# WORK INSTRUCTION:
From the line below that contains "d.(dm_CallID)) as Hback." to the line that contains "subject (Dispatched d1)", repeat every line exactly, both ends included, and nothing else.

# Saved entries:
============

(** Claim C2: no attempt of a call beyond the second is ever asked for, whatever
    max_attempts the campaign's retry policy says: a message on the call topic is a
    first attempt, or a second one whose MaxAttempts was lost on the retry topic, so
    that no report of it can be retryable and its failure is final. (A record that
    is delivered again is placed again, with the same number of attempt.) *)
Theorem at_most_two_attempts (w : World) (m : KafkaMessage) (d : DispatchMessage) :
  topics_distinct cfg.(cfg_Kafka) -> provider_outside -> reachable cfg w ->
  (cfg.(cfg_Kafka).(kc_CallTopic), m) ∈ w.(w_log) ->
  unmarshal_dispatch m.(km_Value) = Some d ->
  d.(dm_Attempt) = 1 \/
  (d.(dm_Attempt) = 2 /\ d.(dm_MaxAttempts) = 0 /\
   forall res err t, (status_of d res err t).(sm_Retryable) = false).
Proof.
  intros Ht Hp Hr Hin Hu. destruct (reachable_log_ok cfg Ht Hp w Hr) as [[Hok _] _].
  destruct (proj1 (Hok _ _ Hin) eq_refl) as (d' & Hm & _ & Ha & _).
  rewrite (unmarshal_dispatch_wire _ _ _ Hm Hu).
  destruct Ha as [Ha|[Ha Hmax]]; [auto|]. right. split_and!; [done..|]. intros res err t.
  destruct (status_of_fields d' res err t) as (_ & _ & _ & _ & Hre).
  destruct (sm_Retryable _); [|done]. specialize (Hre eq_refl). lia.
Qed.
(* ===== verification/Protocol.v ===== *)
(** The life of a call as a protocol that knows nothing of stores, faults or
    handlers: which message may follow which, field by field, and what follows for
    the history of a call. Life shows that the platform keeps to it. *)
From S2P Require Import Prelude GoTime Domain Messages World Queue.

(** ** The protocol *)

(** What is said about calls: an attempt is to be made, an attempt was made, a
    retry is asked for on the topic with the given index. *)
Inductive Signal :=
| Dispatched (d : DispatchMessage)
| Reported (s : StatusMessage)
| RetryAsked (i : nat) (r : RetryMessage).

Definition call_of (x : Signal) : uuid :=
  match x with
  | Dispatched d => d.(dm_CallID)
  | Reported s => s.(sm_CallID)
  | RetryAsked _ r => r.(rm_DispatchMessage).(dm_CallID)
  end.

(** The first attempts of a call. *)
Definition first_of (id : uuid) (x : Signal) : Prop :=
  match x with Dispatched d => d.(dm_CallID) = id /\ d.(dm_Attempt) = 1 | _ => False end.
#[export] Instance first_of_dec id x : Decision (first_of id x).
Proof. destruct x; apply _. Defined.
Definition firsts (id : uuid) (l : list Signal) : list Signal := filter (first_of id) l.

(** The report of an attempt: of the same call, with what a retry will need; it may
    be tried again only while attempts are left, and then, and only then, it says
    when. *)
Record reports (d : DispatchMessage) (s : StatusMessage) : Prop := {
  rp_call : s.(sm_CallID) = d.(dm_CallID);
  rp_campaign : s.(sm_CampaignID) = d.(dm_CampaignID);
  rp_phone : s.(sm_PhoneNumber) = d.(dm_PhoneNumber);
  rp_attempt : s.(sm_Attempt) = d.(dm_Attempt);
  rp_limit : s.(sm_MaxAttempts) = d.(dm_MaxAttempts);
  rp_policy : (s.(sm_RetryBaseMs), s.(sm_RetryMaxMs), s.(sm_RetryJitter)) =
    (d.(dm_RetryBaseMs), d.(dm_RetryMaxMs), d.(dm_RetryJitter));
  rp_rest : (s.(sm_ConcurrencyLimit), s.(sm_Metadata)) = (d.(dm_ConcurrencyLimit), d.(dm_Metadata));
  rp_more : s.(sm_Retryable) = true -> d.(dm_Attempt) < d.(dm_MaxAttempts);
  rp_next : is_Some s.(sm_NextAttempt) <-> s.(sm_Retryable) = true;
}.

(** The retry a report asks for: the next attempt, on the topic of the one that
    failed, no earlier than it says, and without the limit, which the wire loses. *)
Definition asks_retry (s : StatusMessage) (i : nat) (r : RetryMessage) : Prop :=
  s.(sm_Retryable) = true /\ s.(sm_Attempt) = Z.of_nat i + 1 /\ s.(sm_NextAttempt) = Some r.(rm_NextAttempt) /\
  r = mkRetry
    (mkDispatch s.(sm_CallID) s.(sm_CampaignID) s.(sm_PhoneNumber) (s.(sm_Attempt) + 1) 0
       s.(sm_RetryBaseMs) s.(sm_RetryMaxMs) s.(sm_RetryJitter) s.(sm_ConcurrencyLimit) s.(sm_Metadata)
       r.(rm_NextAttempt))
    s.(sm_MaxAttempts) r.(rm_NextAttempt).

(** What may be said after [l]: the first attempt of a call nothing was said of
    yet, or a copy of it, ten in all, for the writer repeats what was not
    acknowledged; the report of a dispatched attempt; the retry a report asks for;
    and the attempt a retry stands for, with the time it was dispatched. *)
Inductive allowed (l : list Signal) : Signal -> Prop :=
| allowed_first d :
    d.(dm_Attempt) = 1 -> (forall x, x ∈ l -> call_of x <> d.(dm_CallID)) -> allowed l (Dispatched d)
| allowed_copy d :
    d.(dm_Attempt) = 1 -> Dispatched d ∈ l -> (length (firsts d.(dm_CallID) l) < writer_attempts)%nat ->
    allowed l (Dispatched d)
| allowed_report d s : Dispatched d ∈ l -> reports d s -> allowed l (Reported s)
| allowed_retry s i r : Reported s ∈ l -> asks_retry s i r -> allowed l (RetryAsked i r)
| allowed_again i r t : RetryAsked i r ∈ l -> allowed l (Dispatched (set_dm_EnqueuedAt t r.(rm_DispatchMessage))).

Inductive life : relation (list Signal) :=
| life_says l x : allowed l x -> life l (l ++ [x]).

Lemma life_grows l l' x : rtc life l l' -> x ∈ l -> x ∈ l'.
Proof. induction 1 as [|? ? ? [] ? IH]; [done|]. intros. apply IH. set_solver. Qed.

(** ** What the protocol promises *)

(** Everything said was allowed after what was said before it. *)
Definition ordered (l : list Signal) : Prop := forall i x, l !! i = Some x -> allowed (take i l) x.

Lemma ordered_snoc l x : ordered l -> allowed l x -> ordered (l ++ [x]).
Proof.
  intros Hl Ha i y [Hy|[Hi Hy]]%lookup_app_Some.
  - rewrite take_app_le by (apply lookup_lt_Some in Hy; lia). by apply Hl.
  - apply list_lookup_singleton_Some in Hy as [Hi0 <-].
    assert (i = length l) as -> by lia. by rewrite take_app_length.
Qed.

Lemma ordered_prefix l x : ordered (l ++ [x]) -> ordered l /\ allowed l x.
Proof.
  intros Hl. split.
  - intros i y Hi. specialize (Hl i y). rewrite take_app_le in Hl by (apply lookup_lt_Some in Hi; lia).
    apply Hl. by apply lookup_app_l_Some.
  - specialize (Hl (length l) x). rewrite take_app_length in Hl. apply Hl. by apply list_lookup_middle.
Qed.

Lemma life_ordered l : rtc life [] l -> ordered l.
Proof.
  intros Hl. apply (@rtc_ind_r _ life ordered []); [done| |done]. intros l1 l2 _ [l' x Ha] IH.
  by apply ordered_snoc.
Qed.

(** Whom something is said of. *)
Definition subject (x : Signal) : uuid * uuid * string :=
  match x with
  | Dispatched d => (d.(dm_CallID), d.(dm_CampaignID), d.(dm_PhoneNumber))
  | Reported s => (s.(sm_CallID), s.(sm_CampaignID), s.(sm_PhoneNumber))
  | RetryAsked _ r => let d := r.(rm_DispatchMessage) in
                      (d.(dm_CallID), d.(dm_CampaignID), d.(dm_PhoneNumber))
  end.

Lemma call_subject x y : subject x = subject y -> call_of x = call_of y.
Proof. by destruct x, y; intros [= ? ? ?]. Qed.

Section Promises.
Context (l : list Signal) (Hl : ordered l).

(** What comes before, one step back. *)
Lemma report_cause i s :
  l !! i = Some (Reported s) ->
  exists k d, (k < i)%nat /\ l !! k = Some (Dispatched d) /\ subject (Dispatched d) = subject (Reported s) /\
    reports d s.
Proof using Hl.
  intros Hi. specialize (Hl i _ Hi). inversion Hl as [| |d s' Hd Hr Heq| |]; subst.
  apply elem_of_take in Hd as (k & Hk & Hlt). exists k, d. split_and!; [done..| |done].
  cbn. by rewrite (rp_call _ _ Hr), (rp_campaign _ _ Hr), (rp_phone _ _ Hr).
Qed.

Lemma retry_cause i n r :
  l !! i = Some (RetryAsked n r) ->
  exists k s, (k < i)%nat /\ l !! k = Some (Reported s) /\ subject (Reported s) = subject (RetryAsked n r) /\
    asks_retry s n r.
Proof using Hl.
  intros Hi. specialize (Hl i _ Hi). inversion Hl as [| | |s n' r' Hs Ha Heq|]; subst.
  apply elem_of_take in Hs as (k & Hk & Hlt). exists k, s. split_and!; [done..| |done].
  destruct Ha as (_ & _ & _ & ->). done.
Qed.

Lemma dispatch_cause i d :
  l !! i = Some (Dispatched d) ->
  (d.(dm_Attempt) = 1 /\ forall x, x ∈ take i l -> call_of x <> d.(dm_CallID)) \/
  (d.(dm_Attempt) = 1 /\ exists k, (k < i)%nat /\ l !! k = Some (Dispatched d)) \/
  exists k n r, (k < i)%nat /\ l !! k = Some (RetryAsked n r) /\
    subject (RetryAsked n r) = subject (Dispatched d) /\
    d.(dm_Attempt) = r.(rm_DispatchMessage).(dm_Attempt) /\
    d.(dm_MaxAttempts) = r.(rm_DispatchMessage).(dm_MaxAttempts).
Proof using Hl.
  intros Hi. specialize (Hl i _ Hi). inversion Hl as [d' Ha Hf|d' Ha Hd _| | |n r t Hr Heq]; subst; [by left|..]; right.
  - left. split; [done|]. apply elem_of_take in Hd as (k & Hk & Hlt). by exists k.
  - right. apply elem_of_take in Hr as (k & Hk & Hlt). exists k, n, r. split; [done|]. split; [done|].
    by destruct r as [[] ? ?].
Qed.

(** Only a first attempt may be tried again: the limit of a second is lost. *)
Lemma attempts i x :
  l !! i = Some x ->
  match x with
  | Dispatched d => d.(dm_Attempt) = 1 \/ (d.(dm_Attempt) = 2 /\ d.(dm_MaxAttempts) = 0)
  | Reported s => s.(sm_Attempt) = 1 \/ (s.(sm_Attempt) = 2 /\ s.(sm_Retryable) = false)
  | RetryAsked n r => n = 0%nat /\ r.(rm_DispatchMessage).(dm_Attempt) = 2 /\
                      r.(rm_DispatchMessage).(dm_MaxAttempts) = 0
  end.
Proof using Hl.
  revert x. induction (lt_wf i) as [i _ IH]. intros [d|s|n r] Hi.
  - destruct (dispatch_cause i d Hi) as [[? _]|[[? _]|(k & n & r & Hk & Hr & _ & Ha & Hm)]]; [by left..|].
    destruct (IH k Hk _ Hr) as (_ & ? & ?). right. split; congruence.
  - destruct (report_cause i s Hi) as (k & d & Hk & Hd & _ & Hr). pose proof (rp_attempt _ _ Hr).
    destruct (IH k Hk _ Hd) as [?|[? ?]]; [left; congruence|]. right. split; [congruence|].
    destruct (sm_Retryable s) eqn:E; [|done]. pose proof (rp_more _ _ Hr E). lia.
  - destruct (retry_cause i n r Hi) as (k & s & Hk & Hs & _ & Hre & Ha & _ & Heq).
    destruct (IH k Hk _ Hs) as [H1|[_ ?]]; [|congruence]. rewrite Heq. cbn. rewrite H1. split_and!; [lia|done|done].
Qed.

(** The first attempts of a call are copies of one. *)
Lemma first_unique n : forall i j d d',
  (i < n)%nat -> (j < n)%nat -> l !! i = Some (Dispatched d) -> l !! j = Some (Dispatched d') ->
  d.(dm_CallID) = d'.(dm_CallID) -> d.(dm_Attempt) = 1 -> d'.(dm_Attempt) = 1 -> d = d'.
Proof using Hl.
  induction n as [|n IH]; [lia|]. intros i j d d' Hin Hjn Hi Hj Hc Ha Ha'.
  assert (forall i j d d', (i < j)%nat -> (j < S n)%nat -> l !! i = Some (Dispatched d) ->
    l !! j = Some (Dispatched d') -> d.(dm_CallID) = d'.(dm_CallID) -> d.(dm_Attempt) = 1 ->
    d'.(dm_Attempt) = 1 -> d = d') as Hlt.
  { clear i j d d' Hin Hjn Hi Hj Hc Ha Ha'. intros i j d d' Hij Hjn Hi Hj Hc Ha Ha'.
    destruct (dispatch_cause j d' Hj) as [[_ Hf]|[(_ & k & Hk & Hd')|(k & m & r & _ & Hr & _ & Har & _)]].
    - exfalso. apply (Hf (Dispatched d)); [|done]. apply elem_of_take. eauto.
    - apply (IH i k); done || lia.
    - destruct (attempts k _ Hr) as (_ & ? & _). lia. }
  destruct (lt_eq_lt_dec i j) as [[?| ->]|?]; [by eapply (Hlt i j)| |symmetry; by eapply (Hlt j i)].
  congruence.
Qed.

(** Whatever is said of a call comes after its first attempt, and that is the first
    that was said of it. *)
Lemma origin j x :
  l !! j = Some x ->
  exists i d, (i <= j)%nat /\ l !! i = Some (Dispatched d) /\ subject (Dispatched d) = subject x /\
    d.(dm_Attempt) = 1 /\ forall y, y ∈ take i l -> call_of y <> d.(dm_CallID).
Proof using Hl.
  revert x. induction (lt_wf j) as [j _ IH].
  assert (forall k x y, (k < j)%nat -> l !! k = Some y -> subject y = subject x ->
    exists i d, (i <= j)%nat /\ l !! i = Some (Dispatched d) /\ subject (Dispatched d) = subject x /\
      d.(dm_Attempt) = 1 /\ forall y, y ∈ take i l -> call_of y <> d.(dm_CallID)) as Hback.
  { intros k x y Hk Hy Hs. destruct (IH k Hk y Hy) as (i & d & ? & ? & ? & ? & ?).
    exists i, d. split_and!; [lia|done|congruence|done|done]. }
  intros [d|s|n r] Hj.
  - destruct (dispatch_cause j d Hj) as [[Ha Hf]|[(_ & k & ? & ?)|(k & n & r & ? & ? & ? & _)]];
      [|by eapply Hback..]. by exists j, d.
  - destruct (report_cause j s Hj) as (k & d & ? & ? & ? & _). by eapply Hback.
  - destruct (retry_cause j n r Hj) as (k & s & ? & ? & ? & _). by eapply Hback.
Qed.

(** The whole past of a dispatch that is not the first. *)
Lemma second_chance i4 d :
  l !! i4 = Some (Dispatched d) -> d.(dm_Attempt) <> 1 ->
  exists i1 i2 i3 d1 s r, (i1 < i2 < i3)%nat /\ (i3 < i4)%nat /\
    l !! i1 = Some (Dispatched d1) /\ l !! i2 = Some (Reported s) /\ l !! i3 = Some (RetryAsked 0 r) /\
    subject (Dispatched d1) = subject (Dispatched d) /\ subject (Reported s) = subject (Dispatched d) /\
    subject (RetryAsked 0 r) = subject (Dispatched d) /\
    d1.(dm_Attempt) = 1 /\ 1 < d1.(dm_MaxAttempts) /\ s.(sm_Attempt) = 1 /\ s.(sm_Retryable) = true /\
    d.(dm_Attempt) = 2.
Proof using Hl.
  intros H4 Hne. destruct (dispatch_cause i4 d H4) as [[? _]|[[? _]|(i3 & n & r & Hlt3 & H3 & Hs3 & Ha3 & _)]]; [done..|].
  destruct (attempts i3 _ H3) as (-> & Ha & _).
  destruct (retry_cause i3 0 r H3) as (i2 & s & Hlt2 & H2 & Hs2 & Hr & Hsa & _).
  destruct (report_cause i2 s H2) as (i1 & d1 & Hlt1 & H1 & Hs1 & Hrep).
  pose proof (rp_attempt _ _ Hrep). pose proof (rp_more _ _ Hrep Hr).
  exists i1, i2, i3, d1, s, r. split_and!; try done; try lia; congruence.
Qed.
End Promises.

(** There are at most ten copies of a first attempt. *)
Lemma firsts_snoc id l x : firsts id (l ++ [x]) = firsts id l ++ (if decide (first_of id x) then [x] else []).
Proof. unfold firsts. rewrite filter_app. by f_equal. Qed.

Lemma firsts_nil id l : (forall x, x ∈ l -> call_of x <> id) -> firsts id l = [].
Proof.
  intros Hl. unfold firsts. induction l as [|x l IH]; [done|]. rewrite filter_cons_False.
  - apply IH. intros y Hy. apply Hl. by right.
  - intros Hx. apply (Hl x); [by left|]. destruct x; [apply Hx|done..].
Qed.

Lemma retry_not_first l i r t id :
  ordered l -> RetryAsked i r ∈ l -> ~ first_of id (Dispatched (set_dm_EnqueuedAt t r.(rm_DispatchMessage))).
Proof.
  intros Hl [k Hk]%list_elem_of_lookup. destruct (attempts l Hl k _ Hk) as (_ & Ha & _).
  destruct r as [[] ? ?]. cbn in *. lia.
Qed.

Lemma firsts_bound id l : ordered l -> (length (firsts id l) <= writer_attempts)%nat.
Proof.
  induction l as [|x l IH] using rev_ind; intros Hl; [unfold writer_attempts; cbn; lia|].
  apply ordered_prefix in Hl as [Hl Ha]. specialize (IH Hl). rewrite firsts_snoc, length_app.
  destruct (decide (first_of id x)) as [Hx|]; cbn [length]; [|lia].
  destruct Ha as [d _ Hf|d _ _ Hlt|d s _ _|s i r _ _|i r t Hr]; cbn in Hx; try done.
  - destruct Hx as [<- _]. rewrite firsts_nil by done. unfold writer_attempts. cbn. lia.
  - destruct Hx as [<- _]. lia.
  - by destruct (retry_not_first l i r t id Hl Hr).
Qed.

============

# RESULT OF THE EXERCISE:
      d.(dm_Attempt) = 1 /\ forall y, y ∈ take i l -> call_of y <> d.(dm_CallID)) as Hback.
  { intros k x y Hk Hy Hs. destruct (IH k Hk y Hy) as (i & d & ? & ? & ? & ? & ?).
    exists i, d. split_and!; [lia|done|congruence|done|done]. }
  intros [d|s|n r] Hj.
  - destruct (dispatch_cause j d Hj) as [[Ha Hf]|[(_ & k & ? & ?)|(k & n & r & ? & ? & ? & _)]];
      [|by eapply Hback..]. by exists j, d.
  - destruct (report_cause j s Hj) as (k & d & ? & ? & ? & _). by eapply Hback.
  - destruct (retry_cause j n r Hj) as (k & s & ? & ? & ? & _). by eapply Hback.
Qed.

(** The whole past of a dispatch that is not the first. *)
Lemma second_chance i4 d :
  l !! i4 = Some (Dispatched d) -> d.(dm_Attempt) <> 1 ->
  exists i1 i2 i3 d1 s r, (i1 < i2 < i3)%nat /\ (i3 < i4)%nat /\
    l !! i1 = Some (Dispatched d1) /\ l !! i2 = Some (Reported s) /\ l !! i3 = Some (RetryAsked 0 r) /\
    subject (Dispatched d1) = subject (Dispatched d) /\ subject (Reported s) = subject (Dispatched d) /\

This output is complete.